Wrong / duplicate number build

Hi, we have a strange bug in build sequence where it goes #1078 #1080 and #1080 again:

Not a big deal but there is definitely a bug in build numbers here. When clicking on build to see details it does not fix the problem, both builds will claim to be #1080.

https://www.bitrise.io/build/81be8e5c1a5f8bf6 should have been #1079, and https://www.bitrise.io/build/fafe18bbd8e677da the only #1080.

1 Like

Oops, that’s indeed weird! @erosdome could you take a look at this please?

1 Like

@daniel - @erosdome is on sick leave right now, but I’ll schedule this for the web team :wink:

I have webhooks set up from Github for both pushes and PRs. Just now when I pushed a change to Github two unusual things happened. First, for the first time ever, the PR build started first and then the push build. Second, both builds have the same build number.

I’ll add a screenshot if I can figure out how to do it.

Thanks!

1 Like

1 Like

We’re aware of this issue and will fix it ASAP, but unfortunately this is quite a complex issue, so it might take some time, but should be fixed this week.

A bit of technical info: right now the build number is calculated by the count of builds in the database for the given repository, then stored in the build’s db entry when the build starts. Now the issue is that we now have quite a few cases when “you start builds at the same time but you delete a build right away”. E.g. when you have a webhook registered for both PR and code push GitHub/the git service sending the hook can send the two hooks virtually at the same time. Bitrise.io will register the trigger intent and start to process it, and at some point it’ll create a DB entry for it. The build trigger handling is one of the most complex parts of the backend so this might take quite a bit of time, and as the system is highly distributed (the two webhook calls will run on completely separate servers, so the processing can happen at the exact same time) this can lead to a situation when: Trigger1 saved the Build into DB, and just a bit later Trigger 2 also saved the Build into DB, but then Trigger1 gets to a check which determines that the build should not be started (e.g. based on the Trigger Map) and deletes the related build. Now Trigger2’s build will have a build number which was calculated when T1’s build DB existed, but as it was removed the next trigger will have the same number. Using a single DB entry for storing and allocating the build number would also suffer from a similar issue, just the other way around, that certain build numbers would simply be not allocated (because the number was allocated but then the related build DB entry was removed).

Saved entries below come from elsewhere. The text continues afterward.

(** * EventO backend: booking lifecycle, payment reconciliation and listing

    A shallow embedding of the request handlers of the EventO booking
    backend (Express + Mongoose) and the properties of its booking status
    updates, payment confirmation paths, reads and listing pagination.

    Sources embedded here:
    - [controllers/bookings.js]  getBooking, createBooking, updateBookingStatus
    - [controllers/payments.js]  createPaymentIntent, confirmPayment,
                                 stripeWebhook, getPaymentDetails
    - [controllers/venues.js]    getVenues
    - [controllers/services.js]  getServiceProviders
    - [models/Booking.js]        BookingSchema and its pre-save hook

    and, further down, the rest of the bookings controller, the reads and
    deletions of single hosts, the [authorize] middleware and the routes
    that it guards.

    Conventions of the embedding.
    - A handler is a function from the [World] (the three collections and
      the logs of the external services) to an HTTP response and the new
      world.  [return res.status(..).json(..)] is an early [reply]; a
      JavaScript exception is a [throw] that the handler's own [catch]
      block turns into a response.
    - A field that may be [undefined] is an [option]; a JavaScript Number is
      a binary64 float, and the integral Number that [Math.round] returns
      is given by the integer that it denotes.
    - The caller of a protected route is a user or a host.  The document
      of a user is on the request; that of a host is not, since the
      middleware's assignment to [req.host] does not take effect, and
      [req.host.id] is [undefined] in every handler.
    - A date of a request body is given by what [new Date(..)] and the
      schema's cast each make of it.
    - The mail and SMS transports and the payment provider are outside the
      repository: a call to them is recorded in a log of the world
      ([outbox], [charges]) and returns normally.
    - A reference to another document may dangle: [findById] then gives
      [null], and reading a field of it raises a TypeError.
    - An identifier that reaches a handler is absent, not castable to an
      ObjectId (Mongoose raises a CastError), or an ObjectId.
    - [save] and [create] validate the document against the schema, run the
      pre-save hook and then write.
    - The clock is read once per handler call ([now], in epoch
      milliseconds).  Two operations of the platform are parameters of the
      development: the calendar operation [setMonth(getMonth() + 3)], which
      depends on the server's time zone ([threeMonthsFrom]), and the
      database's regular-expression match ([regexTest]). *)

From Stdlib Require Import ZArith Floats Lia Ascii.
From stdpp Require Import gmap strings list fin_maps sorting.

Open Scope string_scope.

(** ** JavaScript numbers *)

Module JS.

(** A JavaScript Number is an IEEE-754 binary64 value. *)
Definition Number := float.

(** [Math.round(x)] is the integral Number closest to [x], the upper one
    of two that are equally close; NaN and the infinities are returned as
    they are.  An integral Number is given here by the integer that it
    denotes ([-0] is 0).  The value of a finite binary64 is [m * 2^e]; it
    is rounded exactly, over the integers. *)
Inductive Integral :=
| Int (n : Z)
| NaN
| Infinity (neg : bool).

Definition round_exact (neg : bool) (m : positive) (e : Z) : Z :=
  let num := if neg then (- Z.pos m)%Z else Z.pos m in
  if (0 <=? e)%Z then (num * 2 ^ e)%Z
  else ((2 * num + 2 ^ (- e)) / 2 ^ (1 - e))%Z.

Definition Math_round (x : Number) : Integral :=
  match Prim2SF x with
  | S754_zero _ => Int 0
  | S754_finite neg m e => Int (round_exact neg m e)
  | S754_infinity neg => Infinity neg
  | S754_nan => NaN
  end.

(** [parseInt(s, 10) || d]: NaN and 0 are falsy. *)
Definition or_default (parsed : option Z) (d : Z) : Z :=
  match parsed with
  | Some 0%Z => d
  | Some n => n
  | None => d
  end.

End JS.

(** ** Calendar: an instance of [setMonth(getMonth() + 3)] in UTC

    Times are milliseconds since the epoch.  The two conversions between a
    day number and a civil date are the usual era-based ones. *)

Module Calendar.
Open Scope Z_scope.

Definition msPerDay : Z := 86400000.

Definition days_from_civil (y m d : Z) : Z :=
  let y' := if m <=? 2 then y - 1 else y in
  let era := y' / 400 in
  let yoe := y' - era * 400 in
  let mp := (m + 9) mod 12 in
  let doy := (153 * mp + 2) / 5 + d - 1 in
  let doe := yoe * 365 + yoe / 4 - yoe / 100 + doy in
  era * 146097 + doe - 719468.

Definition civil_from_days (z : Z) : Z * Z * Z :=
  let z' := z + 719468 in
  let era := z' / 146097 in
  let doe := z' - era * 146097 in
  let yoe := (doe - doe / 1460 + doe / 36524 - doe / 146096) / 365 in
  let doy := doe - (365 * yoe + yoe / 4 - yoe / 100) in
  let mp := (5 * doy + 2) / 153 in
  let d := doy - (153 * mp + 2) / 5 + 1 in
  let m := if mp <? 10 then mp + 3 else mp - 9 in
  let y := yoe + era * 400 + (if m <=? 2 then 1 else 0) in
  (y, m, d).

(** [d.setMonth(d.getMonth() + 3)]: the month index moves by three, the
    year absorbs the overflow, and a day of the month that the target
    month does not have spills into the following month. *)
Definition utcThreeMonthsFrom (t : Z) : Z :=
  let day := t / msPerDay in
  let timeInDay := t mod msPerDay in
  let '(y, m, d) := civil_from_days day in
  let mi := (m - 1) + 3 in
  let y2 := y + mi / 12 in
  let m2 := mi mod 12 + 1 in
  (days_from_civil y2 m2 1 + (d - 1)) * msPerDay + timeInDay.

End Calendar.

(** ** Data model *)

Definition ObjectId := string.

(** A field that JavaScript may leave [undefined] is an [option]. *)

Record Contact := {
  email : string;
  mobileNumber : string
}.

Record UserDoc := {
  userContact : Contact;
  role : string
}.

Record HostDoc := {
  hostContact : Contact;
  hostType : string;
  isVerified : bool;
  venueType : option string;
  city : option string;
  maxGuestCapacity : option Z;
  offered : list string          (* the schema's [services] of a host *)
}.

Record ServiceEntry := {
  serviceProvider : ObjectId;
  serviceType : option string;
  price : option JS.Number
}.

Record EventDetails := {
  eventType : option string;
  guestCount : option JS.Number;
  startDate : option Z;
  endDate : option Z
}.

Record CustomerDetails := {
  name : option string;
  contactNumber : option string;
  aadhaarNumber : option string
}.

Record Payment := {
  totalAmount : option JS.Number;
  advanceAmount : option JS.Number;
  remainingAmount : option JS.Number;
  paymentMethod : option string;
  isPaid : bool;
  transactionId : option string;
  paymentDate : option Z
}.

Record NotificationFlags := {
  emailSent : bool;
  smsSent : bool;
  callMade : bool
}.

Record Booking := {
  user : ObjectId;
  venue : option ObjectId;
  services : list ServiceEntry;
  isServiceOnly : bool;
  eventDetails : EventDetails;
  customerDetails : CustomerDetails;
  payment : Payment;
  status : string;
  notifications : NotificationFlags
}.

(** Assignments to fields of a loaded document. *)

Definition set_status (s : string) (b : Booking) : Booking :=
  {| user := user b; venue := venue b; services := services b;
     isServiceOnly := isServiceOnly b; eventDetails := eventDetails b;
     customerDetails := customerDetails b; payment := payment b;
     status := s; notifications := notifications b |}.

Definition set_payment (p : Payment) (b : Booking) : Booking :=
  {| user := user b; venue := venue b; services := services b;
     isServiceOnly := isServiceOnly b; eventDetails := eventDetails b;
     customerDetails := customerDetails b; payment := p;
     status := status b; notifications := notifications b |}.

Definition set_notifications (n : NotificationFlags) (b : Booking) : Booking :=
  {| user := user b; venue := venue b; services := services b;
     isServiceOnly := isServiceOnly b; eventDetails := eventDetails b;
     customerDetails := customerDetails b; payment := payment b;
     status := status b; notifications := n |}.

(** [isPaid = true; transactionId = ..; paymentDate = ..] and, on the
    client-confirmed path only, [paymentMethod = ..]. *)
Definition mark_paid (tx : option string) (date : Z)
    (method : option (option string)) (p : Payment) : Payment :=
  {| totalAmount := totalAmount p; advanceAmount := advanceAmount p;
     remainingAmount := remainingAmount p;
     paymentMethod := match method with Some m => m | None => paymentMethod p end;
     isPaid := true; transactionId := tx; paymentDate := Some date |}.

(** The assignments of both payment paths: the payment fields, then
    [booking.status = 'confirmed']. *)
Definition confirm_paid (tx : option string) (date : Z)
    (method : option (option string)) (b : Booking) : Booking :=
  set_status "confirmed" (set_payment (mark_paid tx date method (payment b)) b).

(** ** Messages handed to the transports

    A message is its template and the values interpolated into it, in the
    order of the template's placeholders. *)

Inductive Arg :=
| BookingId (id : ObjectId)
| EventType (t : option string)
| LocaleDate (d : option Z)
| GuestCount (n : option JS.Number)
| Amount (x : option JS.Number)
| TransactionId (t : option string)
| ServiceType (t : option string)
| Status (s : string).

The only sane way for this is to calculate the build number and save into the DB as late as possible in the algorithm, which requires quite a bit of careful revisioning & time, but we’ll definitely work on it this week, and should be fixed by the end of the week (unless there’s an unexpected edge case).

Thanks for reporting!

We just deployed a fix which should solve this issue.

@guperrot & @steven-at-truemotion please let us know if you’d still see this happen!

I’ll activate a one week auto close on this issue, if we don’t get any reports we consider this to be fixed. Once this issue is closed feel free to create a new one if you’d see this happen again, or if you’d have any other issue!

Thanks for reporting, and Happy Building! :slight_smile:

This topic was automatically closed 7 days after the last reply. New replies are no longer allowed.